Fotografias de arquivo do GFS
Fotografias de arquivo do GFS
O Governo mata a identidade portuguesa sem dar conta que o faz
É certo que a Cultura é um dos setores que mais sofre quando chega a hora de repartir os dividendos do Orçamento de Estado. Tanto é, que no passado ano de 2021, dada a pandemia da Covid-19 e o congelamento destas atividades culturais por tempo indefinido, deixou milhares de famílias sem sustento financeiro.
O Orçamento de Estado de 2021 previa uma verba de 313,1 milhões de euros para o setor da cultura, excluindo a parcela da Rádio Televisão Portuguesa, o que significa um crescimento de 7,73% face o ano anterior. No entanto, este setor ocupa ainda uma misera fatia de 0,21% de todo o bolo orçamental.
No ano seguinte, a cultura contou com um ligeiro acréscimo de 14,2% em relação ao ano posterior, que se traduz num aumento de 313,1 milhões de euros para 390 milhões.
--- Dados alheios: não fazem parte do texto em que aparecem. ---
Record mutex_ok (m : mutex) : Prop := {
  ok_prior : ∀ i t p, tickets m !! i = Some t → prior t = Some p →
    ∃ u, (p < i)%nat ∧ tickets m !! p = Some u ∧ key u = key t ∧
      (state u = Released → cleared (tickets m) (key t) i) ∧
      ∀ j v, (p < j < i)%nat → tickets m !! j = Some v → key v ≠ key t;
  ok_first : ∀ i t, tickets m !! i = Some t → prior t = None → cleared (tickets m) (key t) i;
  ok_started : ∀ i t, tickets m !! i = Some t → state t ≠ Waiting →
    cleared (tickets m) (key t) i;
  ok_tail : ∀ k i, tails m !! k = Some i → ∃ t, tickets m !! i = Some t ∧ key t = k ∧ ∀ j v, (i < j)%nat → tickets m !! j = Some v → key v ≠ k;
  ok_no_tail : ∀ k, tails m !! k = None → cleared (tickets m) k (length (tickets m));
}.
(** A stored tail is not settled. *)
Definition live (m : mutex) : Prop :=
  ∀ k i t, tails m !! k = Some i → tickets m !! i = Some t → state t ≠ Released.

Section proofs.
Implicit Types (m : mutex) (i j : nat) (t u : ticket) (k : jsstr) (ts : list ticket).

Lemma new_mutex_ok : mutex_ok new_mutex.
Proof.
  by split.
Qed.

Lemma cleared_app ts t k i : (i ≤ length ts)%nat → cleared ts k i → cleared (ts ++ [t]) k i.
Proof.
  intros Hi Hc j u Hj Hu. eapply Hc; [done|]. by rewrite lookup_app_l in Hu by lia.
Qed.

(** The tickets of a key whose tail has settled are all settled. *)
Lemma tail_cleared m k i t : mutex_ok m → tails m !! k = Some i → tickets m !! i = Some t →
  state t = Released → cleared (tickets m) k (length (tickets m)).
Proof.
  intros Hok Hi Ht Hr j u _ Hu Hk. destruct (ok_tail _ Hok k i Hi) as (v & Hv & Hkv & Hno).
  assert (v = t) as -> by congruence. destruct (lt_eq_lt_dec j i) as [[Hj| ->]|Hj].
  - eapply (ok_started _ Hok i t); [done|by rewrite Hr|exact Hj|done|congruence].
  - congruence.
  - by destruct (Hno j u).
Qed.

Lemma enter_ok k m : mutex_ok m → mutex_ok (enter k m).
Proof.
  intros Hok. pose proof Hok as [H1 H2 H3 H4 H5].
  pose proof (λ j t, lookup_lt_Some (tickets m) j t) as Hlt.
  assert (∀ i t, (tickets m ++ [Ticket k (tails m !! k) Waiting]) !! i = Some t →
    tickets m !! i = Some t ∨ (i = length (tickets m) ∧ t = Ticket k (tails m !! k) Waiting)) as Hget.
  { intros i t [?|[Hi Ht]]%lookup_app_Some; [by left|right].
    destruct (i - length (tickets m))%nat eqn:Hd; [|done]. simpl in Ht. split; [lia|congruence]. }
  split; simpl.
  - intros i t p [Ht|[-> ->]]%Hget Hp.
    + destruct (H1 i t p Ht Hp) as (u & Hlt' & Hu & Hk & Hc & Hno). exists u.
      pose proof (Hlt _ _ Ht). split_and!; [done|by apply lookup_app_l_Some|done| |].
      * intros Hr. apply cleared_app; [lia|by apply Hc].
      * intros j v Hj Hv. rewrite lookup_app_l in Hv by lia. by eapply Hno.
    + simpl in *. destruct (H4 k p Hp) as (u & Hu & Hk & Hno). exists u.
      pose proof (Hlt _ _ Hu). split_and!; [done|by apply lookup_app_l_Some|done| |].
      * intros Hr. apply cleared_app; [lia|]. by eapply tail_cleared.
      * intros j v Hj Hv. rewrite lookup_app_l in Hv by lia. eapply Hno; [|done]. lia.
  - intros i t [Ht|[-> ->]]%Hget Hp; pose proof Hlt; simpl in *.
    + apply cleared_app; [apply Hlt in Ht; lia|by eapply H2].
    + apply cleared_app; [lia|by apply H5].
  - intros i t [Ht|[-> ->]]%Hget Hs; [|done].
    apply cleared_app; [apply Hlt in Ht; lia|by eapply H3].
  - intros k' i [[<- <-]|[Hne Hk']]%lookup_insert_Some.
    + exists (Ticket k (tails m !! k) Waiting). split_and!; [|done|].
      * by rewrite lookup_app_r, Nat.sub_diag by lia.
      * intros j v Hj [Hv|[-> _]]%Hget; [apply Hlt in Hv|]; lia.
    + destruct (H4 k' i Hk') as (t & Ht & Hk & Hno). exists t.
      split_and!; [by apply lookup_app_l_Some|done|].
      intros j v Hj [Hv|[-> ->]]%Hget; [by eapply Hno|done].
  - intros k' [Hne Hk']%lookup_insert_None. intros j t Hj [Ht|[-> ->]]%Hget Hkt; [|done].
    eapply (H5 k' Hne); [by eapply Hlt|done..].
Qed.

(** Changing the state of one ticket keeps what is cleared, and clears more if
    the ticket is released. *)
Lemma cleared_insert ts i t p k n :
  ts !! i = Some t → (p = Released ∨ state t ≠ Released) →
  cleared ts k n → cleared (<[i := with_state p t]> ts) k n.
Proof.
  intros Hi Hp Hc j u Hj [[-> [<- _]]|[? Hu]]%list_lookup_insert_Some Hk; [|by eapply Hc].
  simpl in *. specialize (Hc j t Hj Hi Hk). by destruct Hp as [->|?].
Qed.

Lemma insert_lookup ts i t p j u :
  ts !! i = Some t → <[i := with_state p t]> ts !! j = Some u →
  ∃ v, ts !! j = Some v ∧ key u = key v ∧ prior u = prior v ∧
    (j = i ∧ v = t ∧ u = with_state p t ∨ j ≠ i ∧ u = v).
Proof.
  intros Hi [[-> [<- _]]|[? Hu]]%list_lookup_insert_Some;
    [exists t|exists u]; naive_solver.
Qed.

Lemma lookup_insert_other ts i t p j v :
  ts !! i = Some t → ts !! j = Some v →
  ∃ u, <[i := with_state p t]> ts !! j = Some u ∧ key u = key v ∧
    (j = i ∧ v = t ∧ u = with_state p t ∨ j ≠ i ∧ u = v).
Proof.
  intros Hi Hj. destruct (decide (j = i)) as [->|Hne].
  - exists (with_state p t). rewrite list_lookup_insert_eq by by eapply lookup_lt_Some.
    naive_solver.
  - exists v. rewrite list_lookup_insert_ne by done. naive_solver.
Qed.

(** The tickets before one whose predecessor has released are cleared. *)
Lemma settled_cleared m i t :
  mutex_ok m → tickets m !! i = Some t → settled m (prior t) = true →
  cleared (tickets m) (key t) i.
Proof.
  intros Hok Ht Hs. destruct (prior t) as [p|] eqn:Hp; [|by eapply ok_first].
  destruct (ok_prior _ Hok i t p Ht Hp) as (u & _ & Hu & _ & Hc & _).
  apply Hc. simpl in Hs. rewrite Hu in Hs. by apply bool_decide_eq_true in Hs.
Qed.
Para o atual ano de 2023,o Governo espera um salto de 23% no plano orçamental da cultura, prevendo uma receita de 504,3 milhões de euros. Este valor deixa o setor com uma lasca de 0,43%, ficando aquém da mítica meta de 1% desejada . No entanto, promete ainda uma fatia de 2,5% até 2026 atribuída a este setor. Mas será que esta fatia inclui as artes populares?
Apesar de os valores crescerem, são saltos pouco notórios. Pode dizer-se que o Plano de Recuperação e Resiliência têm prestado um contributo notável para a melhoria das condições de quem vive da cultura. Talvez para quem trabalha nos setores culturais de maior interesse, mas aqueles que fazem parte da sua vida a trabalhar para as artes populares como o folclore o futuro parece não ser tão sereno.